Lemma mirrors_server_rows log w rows held :
  server_rows log w = Ok rows → mirrors (replay (window log 0 w) ∅) held → held = rows.
Proof using Type*.
  unfold server_rows. intros Hs Hm. destruct (res_mapM _ _) as [cs|] eqn:Hcs; simpl in Hs; [|done].
  injection Hs as <-. apply res_mapM_ok in Hcs. eapply mirrors_eq; [exact Hm|].
  apply mirrors_run; [exact Hcs|apply mirrors_empty].
Qed.

(** An honest answer keeps the device in step with the log, and never looks like divergence,
    though the log has grown since. *)
Lemma answer_in_sync h wd0 wd b rebuilding en' r :
  in_sync h wd0 → drifts wd0 wd → page_answer wd0 b →
  apply_changes b (negb (Batch.has_more b)) rebuilding (device wd) = (en', r) →
  in_sync (match r with Ok _ => if Batch.has_more b then h else heal h | Err _ => h end)
    (MkWorld (server wd) (horizon wd) en') ∧
  ∀ o, r = Ok o → AppliedBatch.diverged o = false ∧
    stored_cursor (durable en') scope = Batch.next_cursor b ∧
    (Batch.has_more b = false → server_rows (scope_log (server wd0)) (horizon wd0) = Ok (held_rows en' scope)).
Proof using Type*.
  intros Hin0 Hdr (W & rows & rest & HW & Hsplit & Hcs & Hsc & (D & HD & Hdig) & Hnext & Hmore) Ha.
  destruct (drift_in_sync _ _ _ Hdr Hin0) as (Hin & [_ _ Hheld Hcur0 _] & Hww & Hgrow).
  pose proof Hin0 as (_ & _ & _ & Hlog0 & _ & _ & m & Hj & Hmir). rewrite <- Hheld in Hmir.
  pose proof Hin as (Hinv & Hr & Hm & Hlog & Hw & Hh & _).
  destruct (page_joined _ _ _ _ _ _ _ Hlog0 Hj HW Hsplit) as (Hj' & Hhead & Hsub).
  destruct (page_fits _ _ _ _ Hlog0 Hr Hm Hsub Hcs) as [Hfit Hread].
  rewrite <- Hsc in Hfit. pose proof (apply_changes_inv _ _ _ _ _ _ Hinv Hfit Hread Ha) as Hinv'.
  apply apply_changes_answered in Ha as (Hr' & Hm' & _ & Hcase); [|done..]. rewrite Hsc in Hcase.
  destruct Hcase as [[Hsame Herr]|(Hrows & Hcur & Hres)].
  { destruct r; [done|]. split; [by apply in_sync_same_place|done]. }
  rewrite Hsc in Hrows, Hcur, Hres.
  pose proof (mirrors_run _ _ _ _ Hcs Hmir) as Hmir'. rewrite <- Hrows in Hmir'.
  assert (Hlast : Batch.has_more b = false → held_rows en' scope = D).
  { intros Hb. rewrite Hb in Hmore. eapply mirrors_server_rows; [exact HD|]. by rewrite <- Hhead. }
  assert (Hdiv : ∀ o, r = Ok o → AppliedBatch.diverged o = false).
  { intros o ->. destruct Hres as [-> _]. destruct (Batch.has_more b) eqn:Hb; [done|].
    rewrite andb_true_l, negb_false_iff, Hlast, Hdig by done. by apply bool_decide_eq_true_2. }
  split; [|intros o Ho; split_and!; [by apply Hdiv|done|intros Hb; by rewrite Hlast]].
  unfold in_sync. cbn [device server horizon]. split_and!; try done; try congruence; try lia.
  - destruct r as [o|e]; [destruct Hres as [_ Hres]|by rewrite Hres].
    rewrite Hres, Hh, Hdiv by done. unfold next_health, counted, healed_now, heal.
    by destruct (Batch.has_more b), h.
  - exists (replay rows m). rewrite Hcur, Hnext. split; [by eapply joined_grow|done].
Qed.

(** And refuses it only when the storage fails or an append-only row would change. *)
Lemma answer_refused h wd0 wd b rebuilding en' e :
  in_sync h wd0 → drifts wd0 wd → needs_reload scope (device wd) = false → page_answer wd0 b →
  apply_changes b (negb (Batch.has_more b)) rebuilding (device wd) = (en', Err e) → staging_refusal e.
Proof using Type*.
  intros Hin Hdr Hs Hb Ha. destruct (page_ordered _ _ _ _ Hin Hdr Hb) as (Hv & Hwf & Hread).
  destruct (drift_in_sync _ _ _ Hdr Hin) as (Hin' & _).
  destruct (in_sync_cursor _ _ Hin' Hs) as [Hcur _]. apply bool_decide_eq_false in Hs.
  pose proof Hb as (_ & _ & _ & _ & _ & _ & Hsc & _).
  eapply apply_trusted_err; [..|exact Ha]; rewrite ?Hsc; rewrite ?Hcur; done.
Qed.

Lemma sync_step_in_sync h wd wd' : sync_step wd wd' → in_sync h wd → ∃ h', heals h h' ∧ in_sync h' wd'.
Proof using Type*.
  intros Hstep Hin. destruct Hstep as [wd wd' Hd|wd0 wd b en' r (Hs & Hb & Hd) Ha|wd0 wd p en' r (Hs & Hb & Hd) Ha|wd en' r Ha].
  - exists h. split; [done|]. by apply (drift_in_sync h wd wd'); [apply rtc_once|].
  - eexists. split; [|by eapply answer_in_sync; [done|exact Hd|by eapply pull_page|exact Ha]].
    destruct r; [destruct (Batch.has_more b)|]; unfold heals; auto.
  - eexists. split; [|by eapply (answer_in_sync h _ _ (batch_of_response p)); [done|exact Hd|by eapply bootstrap_page|exact Ha]].
    destruct r; [destruct (Batch.has_more _)|]; unfold heals; auto.
  - exists h. split; [done|]. pose proof Hin as (Hinv & Hr & Hm & Hlog & Hw & Hh & _).
    pose proof (begin_rebootstrap_inv _ _ _ _ Hinv Ha) as Hinv'.
    apply begin_rebootstrap_place in Ha as [_ [[Hsame _]|[Hr' Hm' Hrows Hcur Hh']]]; [| |by destruct Hinv as (_ & _ & ?)].
    { by apply in_sync_same_place. }
    unfold in_sync. cbn [device server horizon]. split_and!; try done; try congruence; try lia.
    exists ∅. rewrite Hcur, Hrows.
    split; [apply joined_start; [done|lia]|apply mirrors_empty].
Qed.

(** A run only ever heals. *)
Lemma sync_run_in_sync wd wd' h : rtc sync_step wd wd' → in_sync h wd → ∃ h', heals h h' ∧ in_sync h' wd'.
Proof using Type*.
  intros Hrun. revert h. induction Hrun as [wd|wd wd1 wd' Hstep _ IH]; intros h Hin; [by exists h|].
  destruct (sync_step_in_sync _ _ _ Hstep Hin) as (h1 & Hh & Hin1). destruct (IH _ Hin1) as (h' & Hh' & Hin').
  exists h'. split; [by etrans|done].
Qed.

(** ** Catching up *)

(** A device that pulls, applies, and pulls again while [has_more], the server standing still.
    [Err None] is the server failing to answer or the pulls running out. *)
Fixpoint pull_until (fuel : nat) (t : Tables) (w limit : Z) (budget : N) (compressor : ZS)
    (digest : HexString.t) en : engine * result () (option ApplyError.t) :=
  match fuel with
  | O => (en, Err None)
  | Datatypes.S fuel =>
      match serve t scope (cursor_of en scope) limit w budget compressor digest with
      | Err _ => (en, Err None)
      | Ok b =>
          match apply_batch b en with
          | (en, Err e) => (en, Err (Some e))
          | (en, Ok _) =>
              if Batch.has_more b then pull_until fuel t w limit budget compressor digest en else (en, Ok ())
          end
      end
  end.

(** The same walk over bootstrap pages: what fills a scope that was cleared. *)
Fixpoint bootstrap_until (fuel : nat) (protocol : ProtocolVersion.t) (t : Tables) (w limit : Z) (budget : N)
    (compressor : ZS) (digest : HexString.t) en : engine * result () (option ApplyError.t) :=
  match fuel with
  | O => (en, Err None)
  | Datatypes.S fuel =>
      match serve_bootstrap protocol t scope (cursor_of en scope) limit w budget compressor digest with
      | Err _ => (en, Err None)
      | Ok p =>
          match apply_bootstrap p en with
          | (en, Err e) => (en, Err (Some e))
          | (en, Ok _) =>
              if BootstrapResponse.has_more p
              then bootstrap_until fuel protocol t w limit budget compressor digest en else (en, Ok ())
          end
      end
  end.

Lemma apply_trusted_suspect b compare rebuilding en en' o :
  Batch.scope b ∉ suspect en → apply_changes b compare rebuilding en = (en', Ok o) → suspect en' = suspect en.
Proof.
  intros Hs Ha. destruct (apply_changes_cases _ _ _ _ _ _ Hs Ha) as [(? & ? & _)|(sg & q & _ & _ & Hrun)]; [done|].
  cbv zeta in Hrun. destruct Hrun as [(? & ? & _ & ? & _)|(? & ? & _ & _ & Hst)]; [done|].
  by destruct Hst as (_ & _ & _ & _ & _ & ? & _).
Qed.

(** The changes a device still lacks. *)
Definition missing (t : Tables) (w : Z) en : list ChangeRow.t :=
  window (scope_log t) (Cursor.get (stored_cursor (durable en) scope)) w.

(** One page of either kind, applied where it was asked for: it is the last and brings
    everything, or it leaves fewer changes to fetch. *)
Lemma page_progress h t w en b rebuilding en' r :
  in_sync h (MkWorld t w en) → needs_reload scope en = false → page_answer (MkWorld t w en) b →
  apply_changes b (negb (Batch.has_more b)) rebuilding en = (en', r) →
  match r with
  | Err e => staging_refusal e
  | Ok _ =>
      if Batch.has_more b
      then in_sync h (MkWorld t w en') ∧ needs_reload scope en' = false ∧
           (length (missing t w en') < length (missing t w en))%nat
      else server_rows (scope_log t) w = Ok (held_rows en' scope) ∧ scope_health scope en' = heal h
  end.
Proof using Type*.
  intros Hin Hs Hpage Ha. destruct r as [o|e].
  2: { by eapply (answer_refused h (MkWorld t w en) (MkWorld t w en)). }
  destruct (answer_in_sync h (MkWorld t w en) (MkWorld t w en) b rebuilding en' (Ok o) Hin (rtc_refl _ _) Hpage Ha)
    as [Hin' Ho]. destruct (Ho o eq_refl) as (_ & Hc & Hend). cbn [server horizon device] in *.
  destruct (Batch.has_more b) eqn:Hmore; [|split; [by apply Hend|by destruct Hin' as (_ & _ & _ & _ & _ & ? & _)]].
  pose proof Hin as (_ & _ & _ & Hlog & _). destruct (log_understood_seqs _ Hlog) as [Hd _].
  destruct Hpage as (W & rows & rest & HW & Hsplit & _ & Hsc & _ & Hnext & Hne).
  rewrite Hmore in Hne. cbn [server horizon device] in *. split; [done|]. split.
  - apply bool_decide_eq_false. apply bool_decide_eq_false in Hs.
    erewrite apply_trusted_suspect; [exact Hs| |exact Ha]. by rewrite Hsc.
  - destruct (exists_last Hne) as (rows' & x & ->). unfold next_of in Hnext. rewrite last_snoc in Hnext.
    unfold missing. rewrite Hc, Hnext. cbn [Cursor.get].
    assert (Hx : x ∈ window (scope_log t) (Cursor.get (stored_cursor (durable en) scope)) w).
    { assert (x ∈ W) as Hx by (rewrite Hsplit; set_solver). destruct HW as [->| ->]; [done|].
      apply elem_of_compacted in Hx as ((? & ? & _) & ? & _). apply elem_of_window. split; [done|lia]. }
    apply list_elem_of_split in Hx as (l1 & l2 & Hx). rewrite (window_next _ _ _ _ _ _ Hd Hx), Hx, length_app.
    simpl. lia.
Qed.

(** What each walk can end with: everything the server holds, or a refusal. *)
Definition walk_ends h t w en' (r : result () (option ApplyError.t)) : Prop :=
  (r = Ok () ∧ server_rows (scope_log t) w = Ok (held_rows en' scope) ∧ scope_health scope en' = heal h) ∨
  ∃ e, r = Err (Some e) ∧ staging_refusal e.

Lemma pull_until_ends h fuel t w limit budget compressor digest en en' r :
  in_sync h (MkWorld t w en) → needs_reload scope en = false → 1 ≤ limit → honest (MkWorld t w en) digest →
  (length (missing t w en) < fuel)%nat →
  pull_until fuel t w limit budget compressor digest en = (en', r) → walk_ends h t w en' r.
Proof using Type*.
  intros Hin Hs Hlim Hhon. revert en Hin Hs Hhon.
  induction fuel as [|fuel IH]; intros en Hin Hs Hhon Hlen; [lia|]. cbn [pull_until].
  destruct (in_sync_cursor _ _ Hin Hs) as [Hcur Hle]. pose proof Hin as (_ & _ & _ & [Hlog _] & _).
  cbn [device server] in *. rewrite Hcur.
  destruct (serve_ok t scope _ limit w budget compressor digest Hlog Hlim Hle) as (b & _ & _ & Hb & _). rewrite Hb.
  assert (Hpage : page_answer (MkWorld t w en) b).
  { eapply pull_page; [done|done|]. exists limit, budget, compressor, digest. cbn. by rewrite Hcur. }
  destruct (apply_batch b en) as [en1 r1] eqn:Ha. pose proof (page_progress _ _ _ _ _ _ _ _ Hin Hs Hpage Ha) as Hp.
  destruct r1 as [o|e]; [|intros [= <- <-]; right; eauto].
  destruct (Batch.has_more b); [|intros [= <- <-]; left; auto].
  destruct Hp as (Hin1 & Hs1 & Hlt). apply IH; try done. lia.
Qed.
++++
**TASK DIRECTIONS**
Once you have identified the lines above that contain "exact", copy each of them.

**TASK RESULT**
  injection Hs as <-. apply res_mapM_ok in Hcs. eapply mirrors_eq; [exact Hm|].
  apply mirrors_run; [exact Hcs|apply mirrors_empty].
  { intros Hb. rewrite Hb in Hmore. eapply mirrors_server_rows; [exact HD|]. by rewrite <- Hhead. }
  eapply apply_trusted_err; [..|exact Ha]; rewrite ?Hsc; rewrite ?Hcur; done.
  - eexists. split; [|by eapply answer_in_sync; [done|exact Hd|by eapply pull_page|exact Ha]].
  - eexists. split; [|by eapply (answer_in_sync h _ _ (batch_of_response p)); [done|exact Hd|by eapply bootstrap_page|exact Ha]].
    erewrite apply_trusted_suspect; [exact Hs| |exact Ha]. by rewrite Hsc.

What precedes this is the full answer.